How will the ZOAM impact me?

The Board of Supervisors has made it very clear that the ZOAM would not reduce – or downzone – the overall density allowable under Cluster Subdivision regulations. As such, property values will not be impacted.

To clarify confusion on the issue, the ZOAM will not impact landowners who want to put their land in conservation easement. Conservation easements are charitable contributions partially offset by tax incentives and credits, and this ordinance will not interfere with that process.

What’s in the ZOAM?

The Planning Commission made many recommendations to the Board of Supervisors when the draft ZOAM was forwarded along in December, many of which PEC supports. (Read the staff report here.)

Items to support:

Recommendation in the ZOAM: 70% of prime soils on any tract to be subdivided should be protected.

Why we’re supportive:

  • This provides additional requirements to preserve 70% of open space within any cluster subdivision.
  • This allows for most of the prime soils located on a subdivision site, along with steep slopes, floodplains, wetlands and historic features to be protected from development.
  • We’re specifically advocating to preserve prime soils when there are at least five acres of prime soils on-site (whether contiguous or not), because soils that may lie between non-contiguous acres are also be farmable, even if they are not quite as high-quality. 

Recommendation in the ZOAM: Prime farmland soils should be primarily located on Farmland Preservation Lots (FPL).

Why we’re supportive:

  • These lots would be put under conservation easement to protect their viability for farming in perpetuity.
  • These lots will be used primarily for farming and land-based agriculture; PEC supports county staff’s proposals for permitted uses that focus on these soils.
  • Farming in Loudoun is changing but can become even more fibrant
    • Farms have shrunk in size, but are growing in number.
    • Loudoun’s farmers are leading the Commonwealth in 11 different agricultural sectors including equine, vegetable production and goat farming.
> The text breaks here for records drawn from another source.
(** * datasets/reconstruction.py: the reconstruction data module

  A shallow embedding of [BaseReconstructionDataModule] and
  [Coco2014Reconstruction] together with the library behaviour they
  rely on ([os.path.join], [argparse] declarations, the samplers and
  the [DataLoader] of [torch.utils.data]).

  Python objects with mutable attributes are records threaded through
  a state-and-exception monad; an exception leaves the mutations made
  before it in place, as in Python. *)

From Stdlib Require Import List String Ascii ZArith Lia Bool Arith DecimalString.
Import ListNotations.
Open Scope string_scope.

(** ** Python values, exceptions and the state-and-exception monad *)

Module Py.

(** The exception classes that can leave this module. *)
Inductive exn : Type :=
| AssertionError
| AttributeError (name : string)
| TypeError (msg : string)
| ValueError (msg : string)
| RuntimeError (msg : string)
| IndexError
| NotImplementedError
| ArgumentError (msg : string).

Inductive result (A : Type) : Type :=
| Ok (a : A)
| Raise (e : exn).
Arguments Ok {A} a.
Arguments Raise {A} e.

(** A computation over a mutable store [S]. *)
Definition M (S A : Type) : Type := S -> result A * S.

Definition ret {S A} (a : A) : M S A := fun s => (Ok a, s).

Definition bind {S A B} (m : M S A) (k : A -> M S B) : M S B :=
  fun s =>
    match m s with
    | (Ok a, s') => k a s'
    | (Raise e, s') => (Raise e, s')
    end.

Definition raise {S A} (e : exn) : M S A := fun s => (Raise e, s).

Definition get {S} : M S S := fun s => (Ok s, s).

Definition modify {S} (f : S -> S) : M S unit := fun s => (Ok tt, f s).

Definition lift {S A} (r : result A) : M S A := fun s => (r, s).

(** [NotImplemented] is the comparison singleton, not an exception
    class: the call expression [NotImplemented()] itself raises
    [TypeError], so [raise NotImplemented()] never reaches [raise]. *)
Definition NotImplemented_call : exn :=
  TypeError "'NotImplementedType' object is not callable".

(** [bool(s)] for a [str]. *)
Definition truthy (s : string) : bool := negb (s =? EmptyString).

Definition startswith (s p : string) : bool := String.prefix p s.

Fixpoint endswith (s suf : string) : bool :=
  match s with
  | EmptyString => suf =? EmptyString
  | String _ s' => (s =? suf) || endswith s' suf
  end.

(** [str(n)] for a non-negative [int]. *)
Definition str_of_nat (n : nat) : string :=
  NilZero.string_of_uint (Nat.to_uint n).

(** [int(s)] in base ten on ASCII text: surrounding white space (tab
    to carriage return, and the space) is stripped, one sign is
    allowed, single underscores may separate digits, and a literal of
    more than 4300 digits is refused. *)
Definition is_space (c : ascii) : bool :=
  let n := nat_of_ascii c in
  ((9 <=? n)%nat && (n <=? 13)%nat) || (n =? 32)%nat.

Definition int_max_str_digits : Z := 4300.

Fixpoint count_digits (s : string) : Z :=
  match s with
  | EmptyString => 0
  | String c s' =>
      let n := nat_of_ascii c in
      if ((48 <=? n)%nat && (n <=? 57)%nat)
      then (1 + count_digits s')%Z else count_digits s'
  end.

Definition digit_of (c : ascii) : option Z :=
  let n := nat_of_ascii c in
  if ((48 <=? n)%nat && (n <=? 57)%nat) then Some (Z.of_nat (n - 48)) else None.

Fixpoint lstrip (s : string) : string :=
  match s with
  | String c s' => if is_space c then lstrip s' else s
  | EmptyString => EmptyString
  end.

Fixpoint rev_append (s acc : string) : string :=
  match s with
  | EmptyString => acc
  | String c s' => rev_append s' (String c acc)
  end.

Definition strip (s : string) : string :=
  rev_append (lstrip (rev_append (lstrip s) EmptyString)) EmptyString.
We are also first among all Virginia counties for the number of beginner farmers.
    • New, young farmers often can’t afford large tracts of land, but the land and soil preserved through this ordinance allow for a wide diversity of direct market farming operations that serve nearby high-value markets.

Items of concern:

Recommendation in the ZOAM: “Savings clauses” in which the Zoning Administrator may approve a reduction of the required percentage of prime soils to be preserved within Preservation Farm Lots to as low as just 30%.

Why we’re concerned:

  • Since these clauses cannot be legislated and are not reviewed by the Board of Supervisors, they need to be administered with strict guidelines to avoid a built-in loophole for developers to avoid conserving prime soils during the development process – which would undermine the entire effort behind this zoning ordinance amendment.

Recommendation in the ZOAM: Drainfields may be located on the lot they are serving or within Open Space Lots, where agriculture can happen.

Why we’re concerned:

  • This flexibility for developers to locate drainfields offsite would be difficult to administer effectively, and we question whether it is necessary.
  • Onsite drainfields are more easily monitored and maintained than offsite ones, thus avoiding health hazards resulting from failing septic systems.
  • Drainfields preclude farming activities from occurring on top of them.

Recommendation in the ZOAM: No provisions for HOA restrictions on farming.

Why we’re concerned: It is important to protect Prime Farmland Lots from HOA restrictions on farming, as such, the County should develop and offer an approved HOA template to developers operating in the Rural Policy Area. The ZOAM does not include any provisions for this.